Sujet sur lequel Stephen Lédé tient à mettre les points sur les i : « L’ingénieur pédagogique n’est pas qu’un monsieur ou madame Moodle ! »
Progression de carrière limitée
Autre point non négligeable : les grilles de progression de salaire stagnent à partir d’un certain palier. « Une fois ingénieur d’études, pour obtenir des progressions significatives, il faut passer hors classe. L’an dernier, toutes branches confondues parmi les ingénieurs d’études du ministère de l’ESR, seules 399 personnes ont pu obtenir ces promotions », constate Stephen Lédé.

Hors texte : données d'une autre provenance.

(* ===== verification/ActivationRules.v ===== *)
(** * The journal of a release activation: rules

    The worlds that show a view of the places, and what each operation does to
    the view. *)
From S2P Require Import Prelude PyValues Json FileSystem FileLogic Activation.
From S2P Require Import ActivationJson ActivationOps ActivationReplace.
From S2P Require Import ActivationState ActivationViews ActivationJournal ActivationPlaces ActivationSteps.

Open Scope string_scope.

Section rules.
Context {host : Host} {laws : HostLaws host} (a : args) (m : manifest).
Context (tree : release → path → option node) (rest : path → option node).
Context (lay : layout a m).

Notation root := (a_root a).
Notation tx := (transaction_directory (a_root a)).
Notation places := (places a m).
Notation staged := (staged (a_root a)).
Notation holds := (holds (ActivationJournal.staged (a_root a))).
Notation shows := (shows a m tree rest).

(** The world shows the view, temporary files apart. *)
Definition st (v : view) (w : world) : Prop := ∃ F, holds F w ∧ shows F v.

Lemma st_ext v v' w : (∀ p, p ∈ places → v' p = v p) → st v w → st v' w.
Proof. intros E (F & Hw & HS). exists F. split; [done|]. by eapply shows_ext. Qed.

Lemma st_looks v w p : st v w → p ∈ places → looks (files w) p (v p).
Proof.
  intros (F & Hw & HS) Hp. pose proof (lay_temp a m lay p Hp) as Ht.
  pose proof (sh_places _ _ _ _ _ _ HS p Hp) as H. destruct (v p) as [|raw|r|o]; cbn in *.
  - by rewrite (holds_lookup staged F w p Hw Ht).
  - by rewrite (holds_lookup staged F w p Hw Ht).
  - eapply holds_release; [done..|apply H].
  - by eapply holds_config.
Qed.

Lemma st_journal v w : st v w → ∃ F, holds F w ∧ journal root F m.
Proof. intros (F & Hw & HS). exists F. split; [done|apply HS]. Qed.

Lemma st_ok v w : st v w → ∃ f, manifest_ok f root (root // "releases") tx m.
Proof. intros (F & _ & HS). exists F. apply HS. Qed.

Lemma wp_st_manifest v w Q C :
  st v w → (∀ w', st v w' → Q m w') → (∀ w', st v w' → C w') →
  wp (read_manifest root tx) Q C w.
Proof.
  intros (F & Hw & HS) HQ HC. eapply (wp_read_manifest root F); [done|apply HS|..].
  - intros w' H. apply HQ. by exists F.
  - intros w' H. apply HC. by exists F.
Qed.

Lemma wp_st_validate v w am (Q : unit → world → Prop) C :
  st v w → moving m → underway a m v → previous_ready a m v →
  am = true ∨ v (parked_place a) = Nothing → Q tt w →
  wp (reading (λ f, validate_invocation f a m am tx)) Q C w.
Proof.
  intros Hw Hm U Hr Ham HQ. eapply wp_reading; [|exact HQ].
  apply validate_accepted; [done|]. destruct (st_ok v w Hw) as [f Hok].
  eapply underway_acceptable; try done. intros p. by apply st_looks.
Qed.

Lemma wp_st_matches v w p r Q C :
  st v w → p ∈ places → solid (v p) → (∀ r', v p = Release r' → r' = r ∨ distinct r' r) →
  Q (bool_decide (v p = Release r)) w → wp (matches p r) Q C w.
Proof.
  intros Hw Hp Hs Hd HQ. eapply wp_reading; [|exact HQ].
  apply looks_matches; [by apply st_looks|done..].
Qed.

Lemma wp_st_present v w p Q C :
  st v w → p ∈ places → solid (v p) →
  Q (negb (bool_decide (v p = Nothing))) w → wp (present p) Q C w.
Proof.
  intros Hw Hp Hs HQ. eapply wp_reading; [|exact HQ]. f_equal.
  apply looks_present; [by apply st_looks|done].
Qed.

(** *** Steps *)

Definition steps (v : view) (mm : M unit) (v' : view) : Prop :=
  ∀ w, st v w → wp mm (λ _, st v') (λ w', st v w' ∨ st v' w') w.

Lemma steps_atomic v mm v' :
  (∀ F, shows F v → ∃ F', shows F' v' ∧ atomic staged F mm F') → steps v mm v'.
Proof.
  intros H w (F & Hw & HS). destruct (H F HS) as (F' & HS' & HA).
  eapply wp_mono; [by apply HA|..].
  - intros [] w' Hw'. by exists F'.
  - intros w' [Hw'|Hw']; [left; by exists F|right; by exists F'].
Qed.

Lemma staged_apart p q : p ∈ places → staged q = true → under p q = None.
Proof.
  intros Hp Hq. destruct (under p q) as [r|] eqn:E; [|done]. exfalso.
  apply under_Some in E as ->. pose proof (lay_temp a m lay p Hp) as Ht.
  destruct r as [|n r _] using rev_ind.
  - rewrite app_nil_r in Hq. apply staged_temp in Hq. congruence.
  - unfold ActivationJournal.staged in Hq. apply andb_true_iff in Hq as [Hq%bool_decide_eq_true _].
    rewrite app_assoc in Hq. change ((p ++ r) ++ [n])%list with ((p ++ r)%list // n) in Hq.
    rewrite parent_child in Hq. pose proof (lay_kept a m lay p tx Hp) as Hk.
    rewrite <-Hq, under_below in Hk. specialize (Hk ltac:(unfold kept; set_solver)). done.
Qed.

Lemma place_nonempty p : p ∈ places → p ≠ [].
Proof.
  intros Hp ->. pose proof (lay_kept a m lay [] tx Hp ltac:(unfold kept; set_solver)). done.
Qed.

Lemma step_move v s d r :
  s ∈ places → d ∈ places → s ≠ d → v s = Release r → v d = Nothing →
  steps v (rename_and_fsync s d) (upd d (Release r) (upd s Nothing v)).
Proof.
  intros Hs Hd Hne Es Ed. apply steps_atomic. intros F HS. exists (mv s d F).
  split; [by eapply shows_mv|].
  pose proof (sh_places _ _ _ _ _ _ HS s Hs) as Is. rewrite Es in Is. destruct Is as [Is _].
  pose proof (sh_places _ _ _ _ _ _ HS d Hd) as Id. rewrite Ed in Id. cbn in Id.
  apply atomic_rename_and_fsync; try done.
  - by eapply release_dir_at.
  - by apply (lay_temp a m lay).
  - by apply (lay_temp a m lay).
  - by apply (lay_apart a m lay).
  - by apply (sh_dirs _ _ _ _ _ _ HS).
  - by apply (sh_dirs _ _ _ _ _ _ HS).
  - by apply (lay_kept a m lay), (lay_parent a m lay).
  - by apply (lay_kept a m lay), (lay_parent a m lay).
  - by apply (lay_kept a m lay), (lay_parent a m lay).
  - by apply (lay_kept a m lay), (lay_parent a m lay).
  - intros p Hp. split; by apply staged_apart.
Qed.

(** A place of a link or a file. *)
Lemma place_target F v p :
  shows F v → p ∈ places → (∀ r, v p ≠ Release r) → target_place F p.
Proof.
  intros HS Hp Hv. split.
  - by apply (lay_temp a m lay).
  - by apply place_nonempty.
  - by apply (sh_dirs _ _ _ _ _ _ HS).
  - pose proof (sh_places _ _ _ _ _ _ HS p Hp) as H. unfold dir_at.
    destruct (v p) as [|raw|r|[[mode c]|]]; cbn in H; [by rewrite H|by rewrite H|by destruct (Hv r)| |by rewrite H].
    destruct H as ((i & H & _) & _). by rewrite H.
Qed.

Lemma not_staged p : parent p ≠ tx → ∀ t, parent t = parent p → staged t = false.
Proof.
  intros H t Ht. unfold ActivationJournal.staged. rewrite bool_decide_false; [done|congruence].
Qed.

Lemma step_link v p raw :
  p ∈ places → parent p ≠ tx → small (v p) → steps v (replace_symlink p raw) (upd p (Link raw) v).
Proof.
  intros Hp Hpar Hv. apply steps_atomic. intros F HS. exists (<[p := Lnk raw]> F).
  split; [by apply shows_link|]. apply atomic_replace_symlink.
  - apply staged_temp.
  - eapply place_target; [done..|]. intros r E. rewrite E in Hv. by destruct Hv as [|[? ?]].
  - by apply not_staged.
Qed.

Lemma step_unlink v p raw :
  p ∈ places → v p = Link raw → steps v (unlink p;; fsync_directory (parent p)) (upd p Nothing v).
Proof.
  intros Hp Hv. apply steps_atomic. intros F HS. exists (delete p F).
  split; [by eapply shows_unlink|].
  pose proof (sh_places _ _ _ _ _ _ HS p Hp) as H. rewrite Hv in H. cbn in H.
  eapply atomic_remove; [done|done|by apply (lay_temp a m lay)|by apply place_nonempty|].
  by apply (sh_dirs _ _ _ _ _ _ HS).
Qed.

Lemma step_config v p o mode c :
  p ∈ places → parent p ≠ tx → v p = Conf o → unshared mode = true → (len c ≤ MAX_CONFIG_BYTES)%Z →
  steps v (t ← temporary_for p;
           finally (write_new t mode c;; rename t p;; fsync_directory (parent p)) (unlink_quietly t))
        (upd p (Conf (Some (mode, c))) v).
Proof.
  intros Hp Hpar Hv Hm Hc w (F & Hw & HS).
  assert (∀ F' w', new_file F p mode c F' → holds F' w' → st (upd p (Conf (Some (mode, c))) v) w') as HN.
  { intros F' w' HF Hw'. exists F'. split; [done|]. by eapply shows_config. }
  eapply (wp_replace_file staged); [apply staged_temp|done| | |by eauto|..].
  - eapply place_target; [done..|]. intros r. by rewrite Hv.
  - left. by apply not_staged.
  - intros w' Hw'. left. by exists F.
  - eauto.
Qed.

Lemma step_unconfig v p mode c :
  p ∈ places → v p = Conf (Some (mode, c)) →
  steps v (unlink p;; fsync_directory (parent p)) (upd p (Conf None) v).
Proof.
  intros Hp Hv. apply steps_atomic. intros F HS. exists (delete p F).
  split; [by eapply shows_unconfig|].
  pose proof (sh_places _ _ _ _ _ _ HS p Hp) as H. rewrite Hv in H. destruct H as ((i & H & _) & _).
  eapply atomic_remove; [done|done|by apply (lay_temp a m lay)|by apply place_nonempty|].
  by apply (sh_dirs _ _ _ _ _ _ HS).
Qed.

(** *** Programs under an invariant *)

(** From a view with [I] and [P], [mm] ends in one with [I] and [Q], and an
    interruption leaves one with [I]. *)
Definition during (I P : view → Prop) (mm : M unit) (Q : view → Prop) : Prop :=
  ∀ v w, st v w → I v → P v →
    wp mm (λ _ w', ∃ v', st v' w' ∧ I v' ∧ Q v') (λ w', ∃ v', st v' w' ∧ I v') w.

Lemma during_bind I P mm Q k R : during I P mm Q → during I Q k R → during I P (mm;; k) R.
Proof.
  intros Hm Hk v w Hw HI HP. apply wp_bind. eapply wp_mono; [by eapply Hm| |done].
  intros [] w' (v' & Hw' & HI' & HQ). by eapply Hk.
Qed.

Lemma during_ret (I P : view → Prop) : during I P (mret tt) P.
Proof. intros v w Hw HI HP. apply wp_ret. eauto. Qed.

Lemma during_weaken (I P P' : view → Prop) mm Q Q' :
  during I P mm Q → (∀ v, I v → P' v → P v) → (∀ v, I v → Q v → Q' v) → during I P' mm Q'.
Proof.
  intros H HP HQ v w Hw HI HP'. eapply wp_mono; [by eapply H; eauto| |done].
  intros [] w' (v' & ? & ? & ?). eauto 10.
Qed.

Lemma wp_steps (I Q : view → Prop) v mm v' w :
  steps v mm v' → st v w → I v → I v' → Q v' →
  wp mm (λ _ w', ∃ v', st v' w' ∧ I v' ∧ Q v') (λ w', ∃ v', st v' w' ∧ I v') w.
Proof.
  intros Hs Hw HI HI' HQ. eapply wp_mono; [by apply Hs|..].
  - intros [] w' H. eauto.
  - intros w' [H|H]; eauto.
Qed.
End rules.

Et changer de corps est encore plus compliqué : « Cela n’a concerné que trois postes en 2022 pour les emplois de la culture, communication, production et diffusion des savoirs dans le ministère de l’ESR (BAP F) ! »
L’ingénieur pédagogique en poste nuance néanmoins et souligne une certaine amélioration notamment avec la création des CDI de droit public et une progression des grilles de salaire — ce qui exclut toutefois toujours les primes. « Certaines universités mettent plus de moyens, comme l’Université de Caen. Des conditions qui ne rattraperont cependant jamais ce que le privé peut offrir », ajoute-t-il.
Il poursuit : « Les recrutements ne sont pas à la hauteur de l’ambition pour l’enseignement supérieur. On perd des talents ! Il existe pourtant d’autres voies à envisager pour recruter, telles que le détachement qui permet de changer d’emploi tout en gardant un lien avec son administration d’appartenance. C’est mon cas, en tant qu’ingénieur, j’ai bénéficié d’un détachement avec intégration interne. »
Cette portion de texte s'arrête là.